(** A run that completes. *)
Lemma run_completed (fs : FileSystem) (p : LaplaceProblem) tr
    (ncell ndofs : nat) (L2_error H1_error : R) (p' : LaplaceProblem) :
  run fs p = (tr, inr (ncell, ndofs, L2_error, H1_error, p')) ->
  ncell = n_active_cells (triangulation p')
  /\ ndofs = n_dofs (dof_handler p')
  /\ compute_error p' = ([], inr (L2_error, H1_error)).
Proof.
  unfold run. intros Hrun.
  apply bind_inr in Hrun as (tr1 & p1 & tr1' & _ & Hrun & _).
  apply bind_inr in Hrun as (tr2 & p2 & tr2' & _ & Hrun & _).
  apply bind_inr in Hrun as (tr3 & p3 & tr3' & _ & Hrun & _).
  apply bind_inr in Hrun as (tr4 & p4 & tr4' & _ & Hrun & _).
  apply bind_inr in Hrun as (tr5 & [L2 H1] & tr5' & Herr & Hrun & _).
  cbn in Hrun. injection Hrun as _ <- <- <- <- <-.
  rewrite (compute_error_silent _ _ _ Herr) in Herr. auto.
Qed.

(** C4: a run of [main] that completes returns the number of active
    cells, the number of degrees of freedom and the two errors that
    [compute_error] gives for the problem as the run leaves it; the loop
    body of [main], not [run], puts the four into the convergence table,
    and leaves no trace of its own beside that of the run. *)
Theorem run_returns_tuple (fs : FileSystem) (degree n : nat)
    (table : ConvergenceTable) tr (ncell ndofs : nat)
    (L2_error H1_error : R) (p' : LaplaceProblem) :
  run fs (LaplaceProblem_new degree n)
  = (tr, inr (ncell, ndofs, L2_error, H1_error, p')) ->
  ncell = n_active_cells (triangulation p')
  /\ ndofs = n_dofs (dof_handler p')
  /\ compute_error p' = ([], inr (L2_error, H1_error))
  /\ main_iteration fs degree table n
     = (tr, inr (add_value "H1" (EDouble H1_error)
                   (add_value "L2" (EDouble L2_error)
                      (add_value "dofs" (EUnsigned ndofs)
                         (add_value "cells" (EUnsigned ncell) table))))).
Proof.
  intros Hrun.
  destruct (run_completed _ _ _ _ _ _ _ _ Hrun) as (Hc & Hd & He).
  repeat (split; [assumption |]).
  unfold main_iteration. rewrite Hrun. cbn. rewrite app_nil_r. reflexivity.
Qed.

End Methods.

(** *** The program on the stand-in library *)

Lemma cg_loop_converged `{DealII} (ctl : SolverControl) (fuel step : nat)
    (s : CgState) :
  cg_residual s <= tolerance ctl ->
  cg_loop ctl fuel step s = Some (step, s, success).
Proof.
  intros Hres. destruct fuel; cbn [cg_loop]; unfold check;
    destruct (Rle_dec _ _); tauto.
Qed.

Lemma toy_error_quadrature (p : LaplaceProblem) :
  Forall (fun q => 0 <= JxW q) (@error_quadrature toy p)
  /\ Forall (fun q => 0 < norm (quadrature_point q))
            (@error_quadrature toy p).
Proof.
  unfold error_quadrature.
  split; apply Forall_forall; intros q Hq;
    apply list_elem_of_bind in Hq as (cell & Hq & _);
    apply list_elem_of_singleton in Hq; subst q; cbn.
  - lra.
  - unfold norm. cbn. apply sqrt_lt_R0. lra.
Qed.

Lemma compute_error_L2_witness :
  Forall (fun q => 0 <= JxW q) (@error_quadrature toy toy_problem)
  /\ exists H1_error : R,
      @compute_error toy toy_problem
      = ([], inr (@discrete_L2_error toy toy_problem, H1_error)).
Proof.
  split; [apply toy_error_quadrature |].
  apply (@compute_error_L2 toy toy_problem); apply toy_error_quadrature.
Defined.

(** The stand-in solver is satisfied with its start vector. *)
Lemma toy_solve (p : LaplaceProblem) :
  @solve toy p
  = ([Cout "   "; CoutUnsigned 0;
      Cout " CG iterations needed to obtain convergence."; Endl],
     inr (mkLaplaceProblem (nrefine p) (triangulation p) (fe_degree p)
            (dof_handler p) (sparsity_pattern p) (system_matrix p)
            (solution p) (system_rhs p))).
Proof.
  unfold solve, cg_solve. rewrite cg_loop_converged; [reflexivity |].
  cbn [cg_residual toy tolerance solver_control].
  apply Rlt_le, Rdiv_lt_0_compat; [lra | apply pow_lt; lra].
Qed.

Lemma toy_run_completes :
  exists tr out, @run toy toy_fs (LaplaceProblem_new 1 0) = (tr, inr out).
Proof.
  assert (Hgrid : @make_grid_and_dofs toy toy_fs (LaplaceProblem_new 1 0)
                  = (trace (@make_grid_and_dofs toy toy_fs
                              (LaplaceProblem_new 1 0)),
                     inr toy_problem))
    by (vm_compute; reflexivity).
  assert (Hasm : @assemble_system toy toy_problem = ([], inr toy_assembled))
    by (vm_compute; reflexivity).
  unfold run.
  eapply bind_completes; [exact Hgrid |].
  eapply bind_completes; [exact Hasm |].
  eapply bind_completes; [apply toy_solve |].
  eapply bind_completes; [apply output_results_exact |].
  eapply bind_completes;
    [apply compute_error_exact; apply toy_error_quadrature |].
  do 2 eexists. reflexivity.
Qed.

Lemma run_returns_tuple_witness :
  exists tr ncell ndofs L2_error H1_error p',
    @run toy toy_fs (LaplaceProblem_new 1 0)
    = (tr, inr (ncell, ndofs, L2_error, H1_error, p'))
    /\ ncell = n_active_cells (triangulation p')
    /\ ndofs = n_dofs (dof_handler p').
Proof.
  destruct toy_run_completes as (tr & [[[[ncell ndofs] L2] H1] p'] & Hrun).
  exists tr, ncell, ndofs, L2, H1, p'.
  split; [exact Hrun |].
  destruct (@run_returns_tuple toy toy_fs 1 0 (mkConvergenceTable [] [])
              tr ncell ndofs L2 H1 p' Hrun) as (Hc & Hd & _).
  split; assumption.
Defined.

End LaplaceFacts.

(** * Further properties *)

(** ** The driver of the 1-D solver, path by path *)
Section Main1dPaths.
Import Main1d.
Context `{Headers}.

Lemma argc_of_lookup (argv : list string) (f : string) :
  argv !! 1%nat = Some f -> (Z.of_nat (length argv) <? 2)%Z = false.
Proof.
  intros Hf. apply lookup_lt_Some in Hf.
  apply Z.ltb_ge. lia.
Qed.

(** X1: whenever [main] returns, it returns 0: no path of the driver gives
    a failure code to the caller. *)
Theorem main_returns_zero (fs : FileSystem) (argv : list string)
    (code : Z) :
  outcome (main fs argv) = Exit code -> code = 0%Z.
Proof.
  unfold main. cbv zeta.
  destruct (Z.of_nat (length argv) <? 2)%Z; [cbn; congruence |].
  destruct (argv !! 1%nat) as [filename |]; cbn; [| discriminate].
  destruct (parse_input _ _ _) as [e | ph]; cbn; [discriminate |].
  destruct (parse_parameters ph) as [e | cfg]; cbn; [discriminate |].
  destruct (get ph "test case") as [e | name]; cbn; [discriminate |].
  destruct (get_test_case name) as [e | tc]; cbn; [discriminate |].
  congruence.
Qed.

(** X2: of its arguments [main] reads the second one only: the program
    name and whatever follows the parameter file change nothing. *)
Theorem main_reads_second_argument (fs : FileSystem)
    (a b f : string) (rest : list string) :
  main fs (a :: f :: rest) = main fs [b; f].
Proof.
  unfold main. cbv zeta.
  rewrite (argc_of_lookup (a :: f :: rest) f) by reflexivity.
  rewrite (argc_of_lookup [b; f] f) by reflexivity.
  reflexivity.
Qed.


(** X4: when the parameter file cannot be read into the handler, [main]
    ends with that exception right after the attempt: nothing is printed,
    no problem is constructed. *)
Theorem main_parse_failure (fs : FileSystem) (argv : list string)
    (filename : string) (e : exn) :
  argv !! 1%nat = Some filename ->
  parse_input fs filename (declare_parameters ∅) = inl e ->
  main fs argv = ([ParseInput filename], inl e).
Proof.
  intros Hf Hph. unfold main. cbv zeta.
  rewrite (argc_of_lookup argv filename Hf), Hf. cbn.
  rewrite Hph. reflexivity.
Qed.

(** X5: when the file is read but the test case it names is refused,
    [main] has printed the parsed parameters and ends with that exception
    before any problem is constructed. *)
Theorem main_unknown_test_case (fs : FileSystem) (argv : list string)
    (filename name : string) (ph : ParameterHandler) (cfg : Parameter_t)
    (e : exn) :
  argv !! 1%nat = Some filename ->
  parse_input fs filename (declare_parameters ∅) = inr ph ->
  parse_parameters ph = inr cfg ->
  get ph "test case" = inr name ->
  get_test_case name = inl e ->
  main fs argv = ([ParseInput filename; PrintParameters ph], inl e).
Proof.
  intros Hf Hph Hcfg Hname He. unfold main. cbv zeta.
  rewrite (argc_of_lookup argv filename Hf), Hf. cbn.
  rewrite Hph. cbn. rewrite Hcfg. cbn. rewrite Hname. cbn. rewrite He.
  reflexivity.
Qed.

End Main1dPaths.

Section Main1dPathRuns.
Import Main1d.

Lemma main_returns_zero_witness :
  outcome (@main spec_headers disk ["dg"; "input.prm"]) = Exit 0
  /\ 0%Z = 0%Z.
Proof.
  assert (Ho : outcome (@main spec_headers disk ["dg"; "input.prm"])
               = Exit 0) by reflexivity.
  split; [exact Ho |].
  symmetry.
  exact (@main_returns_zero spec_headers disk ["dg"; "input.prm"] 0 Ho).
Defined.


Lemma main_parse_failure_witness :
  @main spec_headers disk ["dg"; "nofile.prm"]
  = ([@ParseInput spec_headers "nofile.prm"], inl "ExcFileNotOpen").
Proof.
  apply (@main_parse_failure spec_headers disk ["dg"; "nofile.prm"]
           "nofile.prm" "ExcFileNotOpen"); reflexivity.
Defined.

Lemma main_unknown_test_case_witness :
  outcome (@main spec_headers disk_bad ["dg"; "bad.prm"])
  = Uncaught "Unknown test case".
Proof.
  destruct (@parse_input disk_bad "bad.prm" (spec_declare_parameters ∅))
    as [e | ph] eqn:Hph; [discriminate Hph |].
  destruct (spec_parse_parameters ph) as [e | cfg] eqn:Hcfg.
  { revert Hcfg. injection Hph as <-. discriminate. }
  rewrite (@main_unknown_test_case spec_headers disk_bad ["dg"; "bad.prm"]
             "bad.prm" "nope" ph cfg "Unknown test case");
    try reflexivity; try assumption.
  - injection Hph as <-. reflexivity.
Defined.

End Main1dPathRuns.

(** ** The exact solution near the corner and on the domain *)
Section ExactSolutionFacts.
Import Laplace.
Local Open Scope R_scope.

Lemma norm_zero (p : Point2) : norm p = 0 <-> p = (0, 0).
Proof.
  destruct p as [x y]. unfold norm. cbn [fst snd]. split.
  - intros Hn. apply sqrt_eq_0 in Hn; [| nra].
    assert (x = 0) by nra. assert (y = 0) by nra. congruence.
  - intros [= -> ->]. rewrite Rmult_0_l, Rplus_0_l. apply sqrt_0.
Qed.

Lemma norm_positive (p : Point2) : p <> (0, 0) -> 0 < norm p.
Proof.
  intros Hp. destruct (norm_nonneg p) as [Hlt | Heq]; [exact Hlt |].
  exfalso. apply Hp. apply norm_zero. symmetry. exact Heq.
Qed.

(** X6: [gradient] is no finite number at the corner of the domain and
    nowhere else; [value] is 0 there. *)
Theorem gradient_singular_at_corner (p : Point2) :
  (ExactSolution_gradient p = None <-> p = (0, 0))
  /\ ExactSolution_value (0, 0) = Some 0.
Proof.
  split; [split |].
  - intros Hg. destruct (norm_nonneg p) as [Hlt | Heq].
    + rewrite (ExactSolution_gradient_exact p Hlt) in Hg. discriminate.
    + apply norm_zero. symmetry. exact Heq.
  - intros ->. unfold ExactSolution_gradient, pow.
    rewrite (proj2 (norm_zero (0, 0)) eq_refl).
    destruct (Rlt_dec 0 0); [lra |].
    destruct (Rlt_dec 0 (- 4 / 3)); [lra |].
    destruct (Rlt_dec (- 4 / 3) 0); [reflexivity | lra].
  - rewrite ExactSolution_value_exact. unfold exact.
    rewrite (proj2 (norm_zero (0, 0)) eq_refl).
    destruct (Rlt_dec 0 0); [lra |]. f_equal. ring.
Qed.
####################
● **What this task involves**: Here the output must be the lines above from the line with "(** X5: when" to the line with "destruct (spec_parse_parameters ph)", both included, duplicated word for word and nothing else.

● **Response for this exercise**:
(** X5: when the file is read but the test case it names is refused,
    [main] has printed the parsed parameters and ends with that exception
    before any problem is constructed. *)
Theorem main_unknown_test_case (fs : FileSystem) (argv : list string)
    (filename name : string) (ph : ParameterHandler) (cfg : Parameter_t)
    (e : exn) :
  argv !! 1%nat = Some filename ->
  parse_input fs filename (declare_parameters ∅) = inr ph ->
  parse_parameters ph = inr cfg ->
  get ph "test case" = inr name ->
  get_test_case name = inl e ->
  main fs argv = ([ParseInput filename; PrintParameters ph], inl e).
Proof.
  intros Hf Hph Hcfg Hname He. unfold main. cbv zeta.
  rewrite (argc_of_lookup argv filename Hf), Hf. cbn.
  rewrite Hph. cbn. rewrite Hcfg. cbn. rewrite Hname. cbn. rewrite He.
  reflexivity.
Qed.

End Main1dPaths.

Section Main1dPathRuns.
Import Main1d.

Lemma main_returns_zero_witness :
  outcome (@main spec_headers disk ["dg"; "input.prm"]) = Exit 0
  /\ 0%Z = 0%Z.
Proof.
  assert (Ho : outcome (@main spec_headers disk ["dg"; "input.prm"])
               = Exit 0) by reflexivity.
  split; [exact Ho |].
  symmetry.
  exact (@main_returns_zero spec_headers disk ["dg"; "input.prm"] 0 Ho).
Defined.


Lemma main_parse_failure_witness :
  @main spec_headers disk ["dg"; "nofile.prm"]
  = ([@ParseInput spec_headers "nofile.prm"], inl "ExcFileNotOpen").
Proof.
  apply (@main_parse_failure spec_headers disk ["dg"; "nofile.prm"]
           "nofile.prm" "ExcFileNotOpen"); reflexivity.
Defined.

Lemma main_unknown_test_case_witness :
  outcome (@main spec_headers disk_bad ["dg"; "bad.prm"])
  = Uncaught "Unknown test case".
Proof.
  destruct (@parse_input disk_bad "bad.prm" (spec_declare_parameters ∅))
    as [e | ph] eqn:Hph; [discriminate Hph |].
  destruct (spec_parse_parameters ph) as [e | cfg] eqn:Hcfg.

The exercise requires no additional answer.